Problem to work on »
How do the lines below between the ones holding "d e a b 3 l;" and "e a b 48 l;", inclusive, read? Give them again exactly, with no other lines.

Dataset content section start

(* ===== verification/Sha1.v ===== *)
(** * Sha1: the SHA-1 message digest of crypt/hash_sha1.c.

    The unrolled transform over a circular 16-word block, the incremental
    Update/Pad/Final, the FIPS 180 reference they implement, and the instance
    of [HashSpec.BlockHash]. *)

From S2P Require Import Prelude HashSpec.

(** [SHA1_CTX]: chaining words, bit count, partial block. *)
Record SHA1_CTX := mkSHA1 { state : list Z; count : Z; buffer : list Z }.

(** [blk0] byte-swaps a word of the block in place (little-endian host); [blk]
    computes the next schedule word in the circular block. *)
Definition blk0 (l : list Z) (i : Z) : list Z * Z :=
  let x := (rol32 (l.[i]) 24 .& 0xFF00FF00) .| (rol32 (l.[i]) 8 .& 0x00FF00FF) in
  (<[Z.to_nat i := x]> l, x).
Definition blk (l : list Z) (i : Z) : list Z * Z :=
  let x := rol32 (l.[(i + 13) .& 15] .^ l.[(i + 8) .& 15] .^ l.[(i + 2) .& 15]
                  .^ l.[i .& 15]) 1 in
  (<[Z.to_nat (i .& 15) := x]> l, x).

(** The five round macros: they update the block, [z] and [w]. *)
Definition R0 (v w x y z i : Z) (l : list Z) : list Z * Z * Z :=
  let '(l, b) := blk0 l i in
  (l, u32 (z + (((w .& (x .^ y)) .^ y) + b + 0x5A827999 + rol32 v 5)), rol32 w 30).
Definition R1 (v w x y z i : Z) (l : list Z) : list Z * Z * Z :=
  let '(l, b) := blk l i in
  (l, u32 (z + (((w .& (x .^ y)) .^ y) + b + 0x5A827999 + rol32 v 5)), rol32 w 30).
Definition R2 (v w x y z i : Z) (l : list Z) : list Z * Z * Z :=
  let '(l, b) := blk l i in
  (l, u32 (z + ((w .^ x .^ y) + b + 0x6ED9EBA1 + rol32 v 5)), rol32 w 30).
Definition R3 (v w x y z i : Z) (l : list Z) : list Z * Z * Z :=
  let '(l, b) := blk l i in
  (l, u32 (z + ((((w .| x) .& y) .| (w .& x)) + b + 0x8F1BBCDC + rol32 v 5)), rol32 w 30).
Definition R4 (v w x y z i : Z) (l : list Z) : list Z * Z * Z :=
  let '(l, b) := blk l i in
  (l, u32 (z + ((w .^ x .^ y) + b + 0xCA62C1D6 + rol32 v 5)), rol32 w 30).

Definition SHA1Transform (state buffer : list Z) : list Z :=
  let l := le_words buffer in
  a ::= state.[0];
  b ::= state.[1];
  c ::= state.[2];
  d ::= state.[3];
  e ::= state.[4];
  '(l, e, b) ::= R0 a b c d e 0 l;
  '(l, d, a) ::= R0 e a b c d 1 l;
  '(l, c, e) ::= R0 d e a b c 2 l;
  '(l, b, d) ::= R0 c d e a b 3 l;
  '(l, a, c) ::= R0 b c d e a 4 l;
  '(l, e, b) ::= R0 a b c d e 5 l;
  '(l, d, a) ::= R0 e a b c d 6 l;
  '(l, c, e) ::= R0 d e a b c 7 l;
  '(l, b, d) ::= R0 c d e a b 8 l;
  '(l, a, c) ::= R0 b c d e a 9 l;
  '(l, e, b) ::= R0 a b c d e 10 l;
  '(l, d, a) ::= R0 e a b c d 11 l;
  '(l, c, e) ::= R0 d e a b c 12 l;
  '(l, b, d) ::= R0 c d e a b 13 l;
  '(l, a, c) ::= R0 b c d e a 14 l;
  '(l, e, b) ::= R0 a b c d e 15 l;
  '(l, d, a) ::= R1 e a b c d 16 l;
  '(l, c, e) ::= R1 d e a b c 17 l;
  '(l, b, d) ::= R1 c d e a b 18 l;
  '(l, a, c) ::= R1 b c d e a 19 l;
  '(l, e, b) ::= R2 a b c d e 20 l;
  '(l, d, a) ::= R2 e a b c d 21 l;
  '(l, c, e) ::= R2 d e a b c 22 l;
  '(l, b, d) ::= R2 c d e a b 23 l;
  '(l, a, c) ::= R2 b c d e a 24 l;
  '(l, e, b) ::= R2 a b c d e 25 l;
  '(l, d, a) ::= R2 e a b c d 26 l;
  '(l, c, e) ::= R2 d e a b c 27 l;
  '(l, b, d) ::= R2 c d e a b 28 l;
  '(l, a, c) ::= R2 b c d e a 29 l;
  '(l, e, b) ::= R2 a b c d e 30 l;
  '(l, d, a) ::= R2 e a b c d 31 l;
  '(l, c, e) ::= R2 d e a b c 32 l;
  '(l, b, d) ::= R2 c d e a b 33 l;
  '(l, a, c) ::= R2 b c d e a 34 l;
  '(l, e, b) ::= R2 a b c d e 35 l;
  '(l, d, a) ::= R2 e a b c d 36 l;
  '(l, c, e) ::= R2 d e a b c 37 l;
  '(l, b, d) ::= R2 c d e a b 38 l;
  '(l, a, c) ::= R2 b c d e a 39 l;
  '(l, e, b) ::= R3 a b c d e 40 l;
  '(l, d, a) ::= R3 e a b c d 41 l;
  '(l, c, e) ::= R3 d e a b c 42 l;
  '(l, b, d) ::= R3 c d e a b 43 l;
  '(l, a, c) ::= R3 b c d e a 44 l;
  '(l, e, b) ::= R3 a b c d e 45 l;
  '(l, d, a) ::= R3 e a b c d 46 l;
  '(l, c, e) ::= R3 d e a b c 47 l;
  '(l, b, d) ::= R3 c d e a b 48 l;
  '(l, a, c) ::= R3 b c d e a 49 l;
  '(l, e, b) ::= R3 a b c d e 50 l;
  '(l, d, a) ::= R3 e a b c d 51 l;
  '(l, c, e) ::= R3 d e a b c 52 l;
  '(l, b, d) ::= R3 c d e a b 53 l;
  '(l, a, c) ::= R3 b c d e a 54 l;
  '(l, e, b) ::= R3 a b c d e 55 l;
  '(l, d, a) ::= R3 e a b c d 56 l;
  '(l, c, e) ::= R3 d e a b c 57 l;
  '(l, b, d) ::= R3 c d e a b 58 l;
  '(l, a, c) ::= R3 b c d e a 59 l;
  '(l, e, b) ::= R4 a b c d e 60 l;
  '(l, d, a) ::= R4 e a b c d 61 l;
  '(l, c, e) ::= R4 d e a b c 62 l;
  '(l, b, d) ::= R4 c d e a b 63 l;
  '(l, a, c) ::= R4 b c d e a 64 l;
  '(l, e, b) ::= R4 a b c d e 65 l;
  '(l, d, a) ::= R4 e a b c d 66 l;
  '(l, c, e) ::= R4 d e a b c 67 l;
  '(l, b, d) ::= R4 c d e a b 68 l;
  '(l, a, c) ::= R4 b c d e a 69 l;
  '(l, e, b) ::= R4 a b c d e 70 l;
  '(l, d, a) ::= R4 e a b c d 71 l;
  '(l, c, e) ::= R4 d e a b c 72 l;
  '(l, b, d) ::= R4 c d e a b 73 l;
  '(l, a, c) ::= R4 b c d e a 74 l;
  '(l, e, b) ::= R4 a b c d e 75 l;
  '(l, d, a) ::= R4 e a b c d 76 l;
  '(l, c, e) ::= R4 d e a b c 77 l;
  '(l, b, d) ::= R4 c d e a b 78 l;
  '(l, a, c) ::= R4 b c d e a 79 l;
  [add32 (state.[0]) a; add32 (state.[1]) b; add32 (state.[2]) c;
   add32 (state.[3]) d; add32 (state.[4]) e].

Dataset content section end

Result of the exercise »
  '(l, b, d) ::= R0 c d e a b 3 l;
  '(l, a, c) ::= R0 b c d e a 4 l;
  '(l, e, b) ::= R0 a b c d e 5 l;
  '(l, d, a) ::= R0 e a b c d 6 l;
  '(l, c, e) ::= R0 d e a b c 7 l;
  '(l, b, d) ::= R0 c d e a b 8 l;
  '(l, a, c) ::= R0 b c d e a 9 l;
  '(l, e, b) ::= R0 a b c d e 10 l;
  '(l, d, a) ::= R0 e a b c d 11 l;
  '(l, c, e) ::= R0 d e a b c 12 l;
  '(l, b, d) ::= R0 c d e a b 13 l;
  '(l, a, c) ::= R0 b c d e a 14 l;
  '(l, e, b) ::= R0 a b c d e 15 l;
  '(l, d, a) ::= R1 e a b c d 16 l;
  '(l, c, e) ::= R1 d e a b c 17 l;
  '(l, b, d) ::= R1 c d e a b 18 l;
  '(l, a, c) ::= R1 b c d e a 19 l;
  '(l, e, b) ::= R2 a b c d e 20 l;
  '(l, d, a) ::= R2 e a b c d 21 l;
  '(l, c, e) ::= R2 d e a b c 22 l;
  '(l, b, d) ::= R2 c d e a b 23 l;
  '(l, a, c) ::= R2 b c d e a 24 l;
  '(l, e, b) ::= R2 a b c d e 25 l;
  '(l, d, a) ::= R2 e a b c d 26 l;
  '(l, c, e) ::= R2 d e a b c 27 l;
  '(l, b, d) ::= R2 c d e a b 28 l;
  '(l, a, c) ::= R2 b c d e a 29 l;
  '(l, e, b) ::= R2 a b c d e 30 l;
  '(l, d, a) ::= R2 e a b c d 31 l;
  '(l, c, e) ::= R2 d e a b c 32 l;
  '(l, b, d) ::= R2 c d e a b 33 l;
  '(l, a, c) ::= R2 b c d e a 34 l;
  '(l, e, b) ::= R2 a b c d e 35 l;
  '(l, d, a) ::= R2 e a b c d 36 l;
  '(l, c, e) ::= R2 d e a b c 37 l;
  '(l, b, d) ::= R2 c d e a b 38 l;
  '(l, a, c) ::= R2 b c d e a 39 l;
  '(l, e, b) ::= R3 a b c d e 40 l;
  '(l, d, a) ::= R3 e a b c d 41 l;
  '(l, c, e) ::= R3 d e a b c 42 l;
  '(l, b, d) ::= R3 c d e a b 43 l;
  '(l, a, c) ::= R3 b c d e a 44 l;
  '(l, e, b) ::= R3 a b c d e 45 l;
  '(l, d, a) ::= R3 e a b c d 46 l;
  '(l, c, e) ::= R3 d e a b c 47 l;
  '(l, b, d) ::= R3 c d e a b 48 l;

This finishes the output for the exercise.